◆ **PROMPT**
Somewhere below are a line with "(** * DuroTrace" and a later line with "joins the mesh". Output exactly those lines and all lines between them.

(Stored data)

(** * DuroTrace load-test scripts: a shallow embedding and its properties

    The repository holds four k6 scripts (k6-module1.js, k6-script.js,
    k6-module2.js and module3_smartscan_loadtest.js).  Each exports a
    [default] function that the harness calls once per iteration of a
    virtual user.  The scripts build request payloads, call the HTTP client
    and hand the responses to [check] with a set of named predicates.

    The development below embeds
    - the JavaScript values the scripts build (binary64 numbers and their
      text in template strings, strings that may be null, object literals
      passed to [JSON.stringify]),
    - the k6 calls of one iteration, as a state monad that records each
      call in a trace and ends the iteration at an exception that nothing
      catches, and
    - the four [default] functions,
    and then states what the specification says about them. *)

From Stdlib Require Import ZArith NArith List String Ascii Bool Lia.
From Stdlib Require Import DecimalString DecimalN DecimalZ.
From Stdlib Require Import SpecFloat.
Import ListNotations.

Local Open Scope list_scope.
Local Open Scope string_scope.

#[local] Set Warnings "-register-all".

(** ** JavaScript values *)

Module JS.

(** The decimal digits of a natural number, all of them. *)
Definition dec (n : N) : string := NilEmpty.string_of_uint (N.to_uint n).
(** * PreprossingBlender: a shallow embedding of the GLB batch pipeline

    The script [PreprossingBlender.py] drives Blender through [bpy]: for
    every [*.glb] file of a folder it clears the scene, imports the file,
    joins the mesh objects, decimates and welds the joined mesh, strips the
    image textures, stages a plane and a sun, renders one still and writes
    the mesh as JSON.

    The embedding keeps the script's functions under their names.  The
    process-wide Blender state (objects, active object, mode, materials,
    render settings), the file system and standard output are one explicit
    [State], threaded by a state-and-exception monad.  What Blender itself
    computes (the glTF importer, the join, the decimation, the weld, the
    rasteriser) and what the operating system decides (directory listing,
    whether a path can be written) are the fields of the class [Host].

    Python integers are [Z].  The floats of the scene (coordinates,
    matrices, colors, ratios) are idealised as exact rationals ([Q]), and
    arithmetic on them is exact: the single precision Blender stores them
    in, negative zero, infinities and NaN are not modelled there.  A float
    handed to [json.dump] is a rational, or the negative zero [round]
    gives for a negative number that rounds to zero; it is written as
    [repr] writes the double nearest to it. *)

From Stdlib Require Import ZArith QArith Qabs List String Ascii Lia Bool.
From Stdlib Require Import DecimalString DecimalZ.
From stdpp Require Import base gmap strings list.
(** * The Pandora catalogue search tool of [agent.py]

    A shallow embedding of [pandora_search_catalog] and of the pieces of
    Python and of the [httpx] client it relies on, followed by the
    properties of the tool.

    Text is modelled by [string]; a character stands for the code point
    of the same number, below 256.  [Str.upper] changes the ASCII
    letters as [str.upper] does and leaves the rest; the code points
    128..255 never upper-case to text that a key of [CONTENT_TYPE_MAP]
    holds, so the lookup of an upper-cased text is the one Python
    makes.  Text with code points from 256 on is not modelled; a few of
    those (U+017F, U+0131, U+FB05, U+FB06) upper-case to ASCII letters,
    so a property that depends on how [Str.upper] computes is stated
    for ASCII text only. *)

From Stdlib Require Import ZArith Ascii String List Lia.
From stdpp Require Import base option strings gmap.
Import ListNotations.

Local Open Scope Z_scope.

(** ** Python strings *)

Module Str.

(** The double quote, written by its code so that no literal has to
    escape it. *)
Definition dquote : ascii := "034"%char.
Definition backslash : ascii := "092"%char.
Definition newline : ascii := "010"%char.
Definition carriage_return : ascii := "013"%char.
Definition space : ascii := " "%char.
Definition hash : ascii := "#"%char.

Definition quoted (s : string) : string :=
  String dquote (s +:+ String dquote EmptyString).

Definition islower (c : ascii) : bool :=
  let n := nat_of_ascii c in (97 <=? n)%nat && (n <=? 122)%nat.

* * *

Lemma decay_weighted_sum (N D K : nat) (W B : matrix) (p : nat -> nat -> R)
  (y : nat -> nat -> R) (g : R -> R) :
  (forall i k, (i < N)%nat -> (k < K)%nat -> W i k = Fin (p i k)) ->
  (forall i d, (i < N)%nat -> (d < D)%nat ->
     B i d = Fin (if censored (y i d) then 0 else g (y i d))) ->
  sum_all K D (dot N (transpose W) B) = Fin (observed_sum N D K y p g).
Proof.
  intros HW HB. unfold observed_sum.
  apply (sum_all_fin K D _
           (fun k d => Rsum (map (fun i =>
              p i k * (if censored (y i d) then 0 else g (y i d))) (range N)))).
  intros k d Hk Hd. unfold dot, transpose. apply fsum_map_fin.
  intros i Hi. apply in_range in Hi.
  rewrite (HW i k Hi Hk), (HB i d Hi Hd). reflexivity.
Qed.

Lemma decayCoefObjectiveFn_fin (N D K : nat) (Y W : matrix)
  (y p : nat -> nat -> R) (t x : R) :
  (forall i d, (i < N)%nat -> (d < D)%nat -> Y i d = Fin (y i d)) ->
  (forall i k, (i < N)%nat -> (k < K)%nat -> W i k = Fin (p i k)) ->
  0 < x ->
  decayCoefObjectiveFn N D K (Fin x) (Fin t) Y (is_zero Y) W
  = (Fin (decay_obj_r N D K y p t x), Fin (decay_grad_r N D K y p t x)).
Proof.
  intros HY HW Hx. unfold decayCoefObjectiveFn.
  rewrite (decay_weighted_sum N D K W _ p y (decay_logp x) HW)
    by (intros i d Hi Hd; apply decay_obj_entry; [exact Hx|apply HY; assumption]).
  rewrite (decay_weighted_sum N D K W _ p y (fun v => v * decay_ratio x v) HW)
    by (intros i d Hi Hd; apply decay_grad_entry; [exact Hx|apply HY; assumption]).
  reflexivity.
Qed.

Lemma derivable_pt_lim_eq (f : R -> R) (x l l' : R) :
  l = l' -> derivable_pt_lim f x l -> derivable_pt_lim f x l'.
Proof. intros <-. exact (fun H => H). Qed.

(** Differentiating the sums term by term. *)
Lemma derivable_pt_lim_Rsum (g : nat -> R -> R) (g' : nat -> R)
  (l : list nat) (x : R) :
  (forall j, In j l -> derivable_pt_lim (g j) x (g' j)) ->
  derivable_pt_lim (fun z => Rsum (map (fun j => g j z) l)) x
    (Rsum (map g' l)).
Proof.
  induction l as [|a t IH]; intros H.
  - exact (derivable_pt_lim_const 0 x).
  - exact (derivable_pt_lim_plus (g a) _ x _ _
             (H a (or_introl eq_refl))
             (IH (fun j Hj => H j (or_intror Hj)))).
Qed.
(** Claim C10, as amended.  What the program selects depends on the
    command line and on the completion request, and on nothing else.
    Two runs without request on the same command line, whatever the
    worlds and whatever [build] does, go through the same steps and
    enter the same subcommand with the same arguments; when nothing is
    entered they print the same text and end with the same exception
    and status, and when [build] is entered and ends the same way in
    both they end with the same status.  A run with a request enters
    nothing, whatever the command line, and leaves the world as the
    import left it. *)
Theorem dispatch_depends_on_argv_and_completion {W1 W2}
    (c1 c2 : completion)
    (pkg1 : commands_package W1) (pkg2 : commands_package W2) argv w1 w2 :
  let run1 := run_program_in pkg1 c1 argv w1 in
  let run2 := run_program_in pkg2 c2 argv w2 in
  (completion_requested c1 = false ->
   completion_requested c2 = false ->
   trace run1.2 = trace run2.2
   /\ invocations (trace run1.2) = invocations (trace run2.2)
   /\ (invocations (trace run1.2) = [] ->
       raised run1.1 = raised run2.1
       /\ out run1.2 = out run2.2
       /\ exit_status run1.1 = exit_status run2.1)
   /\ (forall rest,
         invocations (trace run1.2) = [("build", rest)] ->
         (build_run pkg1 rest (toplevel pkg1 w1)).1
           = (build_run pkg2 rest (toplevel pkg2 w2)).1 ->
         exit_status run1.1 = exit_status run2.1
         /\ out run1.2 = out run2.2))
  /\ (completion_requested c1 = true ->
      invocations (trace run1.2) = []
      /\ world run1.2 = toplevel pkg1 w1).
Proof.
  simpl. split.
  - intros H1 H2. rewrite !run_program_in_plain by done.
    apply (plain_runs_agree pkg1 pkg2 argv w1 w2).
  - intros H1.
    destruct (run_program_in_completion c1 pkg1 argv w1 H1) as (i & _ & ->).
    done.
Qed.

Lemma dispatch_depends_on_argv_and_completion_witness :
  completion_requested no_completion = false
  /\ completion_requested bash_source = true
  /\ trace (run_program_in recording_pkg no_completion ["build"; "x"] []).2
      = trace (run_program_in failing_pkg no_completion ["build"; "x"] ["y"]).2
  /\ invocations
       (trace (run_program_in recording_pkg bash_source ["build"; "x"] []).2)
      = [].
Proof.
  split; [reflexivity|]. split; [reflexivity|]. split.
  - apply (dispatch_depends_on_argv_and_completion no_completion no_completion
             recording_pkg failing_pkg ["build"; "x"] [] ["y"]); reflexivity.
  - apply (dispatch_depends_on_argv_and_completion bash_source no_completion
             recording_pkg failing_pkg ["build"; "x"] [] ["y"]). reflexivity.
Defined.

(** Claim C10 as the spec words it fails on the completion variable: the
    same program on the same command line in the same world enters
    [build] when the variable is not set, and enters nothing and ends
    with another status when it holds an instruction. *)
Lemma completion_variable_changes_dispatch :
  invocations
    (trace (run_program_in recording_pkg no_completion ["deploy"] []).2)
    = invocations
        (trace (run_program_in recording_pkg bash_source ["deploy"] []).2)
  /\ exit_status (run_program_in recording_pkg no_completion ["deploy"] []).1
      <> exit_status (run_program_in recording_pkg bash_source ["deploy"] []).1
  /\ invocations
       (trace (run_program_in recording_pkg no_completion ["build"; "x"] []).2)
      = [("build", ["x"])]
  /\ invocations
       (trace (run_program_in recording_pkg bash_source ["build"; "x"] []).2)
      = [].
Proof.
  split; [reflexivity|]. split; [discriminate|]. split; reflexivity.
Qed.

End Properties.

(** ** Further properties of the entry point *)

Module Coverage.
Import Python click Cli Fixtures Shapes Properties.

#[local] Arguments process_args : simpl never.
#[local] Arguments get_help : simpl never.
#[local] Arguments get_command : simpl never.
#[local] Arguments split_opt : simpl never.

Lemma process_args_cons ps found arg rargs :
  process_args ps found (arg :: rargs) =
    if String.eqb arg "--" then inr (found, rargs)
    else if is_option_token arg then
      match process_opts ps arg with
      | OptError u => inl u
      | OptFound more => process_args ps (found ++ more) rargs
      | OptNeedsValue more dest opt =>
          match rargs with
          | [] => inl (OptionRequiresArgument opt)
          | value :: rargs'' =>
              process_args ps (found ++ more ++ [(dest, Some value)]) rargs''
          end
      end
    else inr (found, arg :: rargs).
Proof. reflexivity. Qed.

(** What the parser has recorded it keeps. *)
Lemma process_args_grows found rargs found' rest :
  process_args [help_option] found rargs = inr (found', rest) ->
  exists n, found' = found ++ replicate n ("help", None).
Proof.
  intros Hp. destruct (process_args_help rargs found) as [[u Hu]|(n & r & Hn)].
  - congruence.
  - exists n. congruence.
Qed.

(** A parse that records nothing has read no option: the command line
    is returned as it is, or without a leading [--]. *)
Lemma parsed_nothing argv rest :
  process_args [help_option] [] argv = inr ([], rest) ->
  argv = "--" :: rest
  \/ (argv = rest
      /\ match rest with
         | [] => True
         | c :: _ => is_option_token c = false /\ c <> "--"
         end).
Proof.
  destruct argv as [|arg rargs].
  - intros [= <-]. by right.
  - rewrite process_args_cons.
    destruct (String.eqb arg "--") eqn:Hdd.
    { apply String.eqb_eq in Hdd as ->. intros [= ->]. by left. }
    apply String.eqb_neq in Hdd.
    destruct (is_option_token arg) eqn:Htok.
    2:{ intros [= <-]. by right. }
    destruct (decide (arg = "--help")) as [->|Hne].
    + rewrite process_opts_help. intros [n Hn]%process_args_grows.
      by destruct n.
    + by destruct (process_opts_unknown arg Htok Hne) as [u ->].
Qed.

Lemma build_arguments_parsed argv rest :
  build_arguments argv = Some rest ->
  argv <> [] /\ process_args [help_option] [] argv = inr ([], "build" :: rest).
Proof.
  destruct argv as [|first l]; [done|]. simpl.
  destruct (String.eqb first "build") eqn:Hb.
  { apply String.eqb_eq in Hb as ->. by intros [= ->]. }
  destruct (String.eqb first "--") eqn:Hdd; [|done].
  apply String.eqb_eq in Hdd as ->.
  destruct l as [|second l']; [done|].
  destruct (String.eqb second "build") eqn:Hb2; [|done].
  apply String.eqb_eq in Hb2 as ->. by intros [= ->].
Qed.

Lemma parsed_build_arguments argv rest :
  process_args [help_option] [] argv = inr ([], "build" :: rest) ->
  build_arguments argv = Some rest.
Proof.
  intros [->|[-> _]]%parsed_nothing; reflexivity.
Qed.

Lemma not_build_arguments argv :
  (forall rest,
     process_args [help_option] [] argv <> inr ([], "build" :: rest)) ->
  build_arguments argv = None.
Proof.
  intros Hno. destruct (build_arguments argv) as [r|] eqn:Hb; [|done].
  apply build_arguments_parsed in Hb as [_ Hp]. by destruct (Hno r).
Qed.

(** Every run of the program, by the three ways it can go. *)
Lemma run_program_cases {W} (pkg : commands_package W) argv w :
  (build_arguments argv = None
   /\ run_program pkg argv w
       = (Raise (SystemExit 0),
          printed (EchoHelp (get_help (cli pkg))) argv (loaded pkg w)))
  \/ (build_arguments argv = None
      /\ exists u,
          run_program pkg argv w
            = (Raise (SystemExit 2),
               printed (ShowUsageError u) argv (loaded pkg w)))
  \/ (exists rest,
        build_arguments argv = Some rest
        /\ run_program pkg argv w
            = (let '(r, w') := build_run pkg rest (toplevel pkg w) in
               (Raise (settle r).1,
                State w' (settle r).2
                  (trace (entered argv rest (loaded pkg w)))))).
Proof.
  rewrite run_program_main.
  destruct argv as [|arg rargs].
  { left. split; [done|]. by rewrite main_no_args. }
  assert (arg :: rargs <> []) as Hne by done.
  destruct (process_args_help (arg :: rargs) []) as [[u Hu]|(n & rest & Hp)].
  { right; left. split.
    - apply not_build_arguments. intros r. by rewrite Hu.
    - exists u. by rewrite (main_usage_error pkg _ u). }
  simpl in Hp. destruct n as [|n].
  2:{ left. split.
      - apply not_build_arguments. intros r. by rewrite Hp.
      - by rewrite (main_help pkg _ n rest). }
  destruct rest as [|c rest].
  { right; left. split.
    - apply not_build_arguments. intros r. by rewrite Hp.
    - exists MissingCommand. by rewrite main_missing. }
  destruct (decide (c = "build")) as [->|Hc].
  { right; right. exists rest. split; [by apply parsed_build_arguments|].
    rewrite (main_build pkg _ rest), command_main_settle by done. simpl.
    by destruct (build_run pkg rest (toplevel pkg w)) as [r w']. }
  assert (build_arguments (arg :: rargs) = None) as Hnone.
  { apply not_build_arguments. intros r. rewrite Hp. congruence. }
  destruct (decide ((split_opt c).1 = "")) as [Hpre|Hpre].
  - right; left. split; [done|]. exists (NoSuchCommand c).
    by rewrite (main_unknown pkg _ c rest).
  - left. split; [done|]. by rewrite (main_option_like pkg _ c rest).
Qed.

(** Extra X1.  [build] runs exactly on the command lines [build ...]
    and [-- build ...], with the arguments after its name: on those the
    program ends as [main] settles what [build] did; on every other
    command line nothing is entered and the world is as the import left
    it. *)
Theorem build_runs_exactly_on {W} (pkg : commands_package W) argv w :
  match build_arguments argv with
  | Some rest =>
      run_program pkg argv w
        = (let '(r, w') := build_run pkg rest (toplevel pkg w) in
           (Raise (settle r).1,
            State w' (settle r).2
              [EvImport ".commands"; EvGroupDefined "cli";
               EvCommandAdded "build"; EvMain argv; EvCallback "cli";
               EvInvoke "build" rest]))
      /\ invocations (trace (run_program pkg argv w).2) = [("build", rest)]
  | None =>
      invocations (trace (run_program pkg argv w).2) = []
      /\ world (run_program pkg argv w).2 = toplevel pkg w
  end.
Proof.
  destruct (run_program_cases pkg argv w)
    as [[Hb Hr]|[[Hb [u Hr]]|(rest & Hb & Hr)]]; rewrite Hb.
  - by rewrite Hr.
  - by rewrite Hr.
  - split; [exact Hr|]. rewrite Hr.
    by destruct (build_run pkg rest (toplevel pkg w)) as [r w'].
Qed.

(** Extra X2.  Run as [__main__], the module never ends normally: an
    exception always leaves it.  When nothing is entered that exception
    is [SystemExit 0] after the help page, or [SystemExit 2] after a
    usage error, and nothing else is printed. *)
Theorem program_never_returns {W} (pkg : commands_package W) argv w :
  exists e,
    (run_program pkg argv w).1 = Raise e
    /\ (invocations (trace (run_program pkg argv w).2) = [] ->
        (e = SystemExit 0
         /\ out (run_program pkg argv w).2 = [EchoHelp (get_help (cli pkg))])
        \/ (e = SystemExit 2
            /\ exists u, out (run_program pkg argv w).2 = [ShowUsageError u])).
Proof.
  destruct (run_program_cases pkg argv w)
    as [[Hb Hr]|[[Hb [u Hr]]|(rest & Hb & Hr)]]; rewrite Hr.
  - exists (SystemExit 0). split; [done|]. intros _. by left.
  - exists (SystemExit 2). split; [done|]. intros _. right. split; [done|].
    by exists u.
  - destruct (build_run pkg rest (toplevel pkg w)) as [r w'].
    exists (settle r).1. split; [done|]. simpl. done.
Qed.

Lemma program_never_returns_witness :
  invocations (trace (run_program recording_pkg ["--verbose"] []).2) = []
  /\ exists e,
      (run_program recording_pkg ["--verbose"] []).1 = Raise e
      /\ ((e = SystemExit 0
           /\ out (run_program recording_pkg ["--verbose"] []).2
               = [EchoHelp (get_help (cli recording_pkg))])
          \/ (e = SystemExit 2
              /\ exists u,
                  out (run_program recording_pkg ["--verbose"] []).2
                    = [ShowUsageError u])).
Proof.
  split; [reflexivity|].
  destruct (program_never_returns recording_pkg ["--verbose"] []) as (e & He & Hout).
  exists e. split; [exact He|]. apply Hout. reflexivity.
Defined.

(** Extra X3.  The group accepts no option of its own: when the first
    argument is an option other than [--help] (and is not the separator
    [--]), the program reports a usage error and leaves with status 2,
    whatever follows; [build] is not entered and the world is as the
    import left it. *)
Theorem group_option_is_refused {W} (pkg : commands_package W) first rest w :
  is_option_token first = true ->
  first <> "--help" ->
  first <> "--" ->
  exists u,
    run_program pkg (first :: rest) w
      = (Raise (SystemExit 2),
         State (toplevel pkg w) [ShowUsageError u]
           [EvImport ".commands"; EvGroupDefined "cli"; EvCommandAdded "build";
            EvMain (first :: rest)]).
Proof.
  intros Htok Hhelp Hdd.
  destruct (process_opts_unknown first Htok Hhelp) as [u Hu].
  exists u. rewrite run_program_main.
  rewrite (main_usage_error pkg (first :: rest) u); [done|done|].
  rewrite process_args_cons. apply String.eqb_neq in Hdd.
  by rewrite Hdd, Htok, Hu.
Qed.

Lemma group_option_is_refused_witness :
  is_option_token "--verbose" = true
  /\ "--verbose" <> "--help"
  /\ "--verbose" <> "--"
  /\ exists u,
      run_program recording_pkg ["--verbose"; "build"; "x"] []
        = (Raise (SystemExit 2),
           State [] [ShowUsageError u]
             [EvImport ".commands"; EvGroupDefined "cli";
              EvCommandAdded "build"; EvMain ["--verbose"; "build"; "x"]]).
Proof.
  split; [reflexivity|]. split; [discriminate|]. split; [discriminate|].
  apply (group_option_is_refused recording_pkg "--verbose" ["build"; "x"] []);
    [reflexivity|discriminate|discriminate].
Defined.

==

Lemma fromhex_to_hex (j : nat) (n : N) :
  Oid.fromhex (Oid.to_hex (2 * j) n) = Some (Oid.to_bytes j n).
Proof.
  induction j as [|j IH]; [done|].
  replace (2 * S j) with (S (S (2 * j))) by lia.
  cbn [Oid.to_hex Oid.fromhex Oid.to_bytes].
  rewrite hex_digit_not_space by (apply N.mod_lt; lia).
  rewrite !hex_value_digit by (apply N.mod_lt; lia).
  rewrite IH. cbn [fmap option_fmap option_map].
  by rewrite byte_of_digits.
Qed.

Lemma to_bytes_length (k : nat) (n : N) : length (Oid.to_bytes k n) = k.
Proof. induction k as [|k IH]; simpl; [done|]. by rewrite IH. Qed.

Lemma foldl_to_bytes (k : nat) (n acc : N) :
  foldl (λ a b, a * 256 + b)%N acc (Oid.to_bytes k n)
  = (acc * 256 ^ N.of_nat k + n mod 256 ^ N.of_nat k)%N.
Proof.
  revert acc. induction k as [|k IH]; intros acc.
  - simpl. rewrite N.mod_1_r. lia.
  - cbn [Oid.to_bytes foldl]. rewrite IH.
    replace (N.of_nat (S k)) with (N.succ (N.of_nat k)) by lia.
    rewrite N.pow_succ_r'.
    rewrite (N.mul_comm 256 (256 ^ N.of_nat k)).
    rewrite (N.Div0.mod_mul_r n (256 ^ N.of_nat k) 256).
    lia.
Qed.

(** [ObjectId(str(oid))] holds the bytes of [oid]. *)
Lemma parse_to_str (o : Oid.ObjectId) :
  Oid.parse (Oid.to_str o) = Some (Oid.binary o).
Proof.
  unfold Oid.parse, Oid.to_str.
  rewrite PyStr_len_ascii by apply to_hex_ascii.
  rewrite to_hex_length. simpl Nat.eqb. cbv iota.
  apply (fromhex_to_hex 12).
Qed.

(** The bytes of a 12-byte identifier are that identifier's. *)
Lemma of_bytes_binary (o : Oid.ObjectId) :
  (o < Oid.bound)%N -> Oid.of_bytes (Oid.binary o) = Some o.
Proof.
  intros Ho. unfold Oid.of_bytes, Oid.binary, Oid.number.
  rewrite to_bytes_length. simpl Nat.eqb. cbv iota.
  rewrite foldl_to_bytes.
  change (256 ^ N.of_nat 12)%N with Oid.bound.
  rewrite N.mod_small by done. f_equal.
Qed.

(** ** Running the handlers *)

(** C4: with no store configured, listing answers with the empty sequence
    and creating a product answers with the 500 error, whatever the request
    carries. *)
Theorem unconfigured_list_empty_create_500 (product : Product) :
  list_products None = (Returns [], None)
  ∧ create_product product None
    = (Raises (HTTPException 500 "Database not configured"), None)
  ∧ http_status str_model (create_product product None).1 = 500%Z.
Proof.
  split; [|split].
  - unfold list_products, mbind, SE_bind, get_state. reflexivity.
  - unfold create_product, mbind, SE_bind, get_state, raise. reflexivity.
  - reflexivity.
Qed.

◆ **COMPLETED EXERCISE**
(** * DuroTrace load-test scripts: a shallow embedding and its properties

    The repository holds four k6 scripts (k6-module1.js, k6-script.js,
    k6-module2.js and module3_smartscan_loadtest.js).  Each exports a
    [default] function that the harness calls once per iteration of a
    virtual user.  The scripts build request payloads, call the HTTP client
    and hand the responses to [check] with a set of named predicates.

    The development below embeds
    - the JavaScript values the scripts build (binary64 numbers and their
      text in template strings, strings that may be null, object literals
      passed to [JSON.stringify]),
    - the k6 calls of one iteration, as a state monad that records each
      call in a trace and ends the iteration at an exception that nothing
      catches, and
    - the four [default] functions,
    and then states what the specification says about them. *)

From Stdlib Require Import ZArith NArith List String Ascii Bool Lia.
From Stdlib Require Import DecimalString DecimalN DecimalZ.
From Stdlib Require Import SpecFloat.
Import ListNotations.

Local Open Scope list_scope.
Local Open Scope string_scope.

#[local] Set Warnings "-register-all".

(** ** JavaScript values *)

Module JS.

(** The decimal digits of a natural number, all of them. *)
Definition dec (n : N) : string := NilEmpty.string_of_uint (N.to_uint n).
(** * PreprossingBlender: a shallow embedding of the GLB batch pipeline

    The script [PreprossingBlender.py] drives Blender through [bpy]: for
    every [*.glb] file of a folder it clears the scene, imports the file,
    joins the mesh objects, decimates and welds the joined mesh, strips the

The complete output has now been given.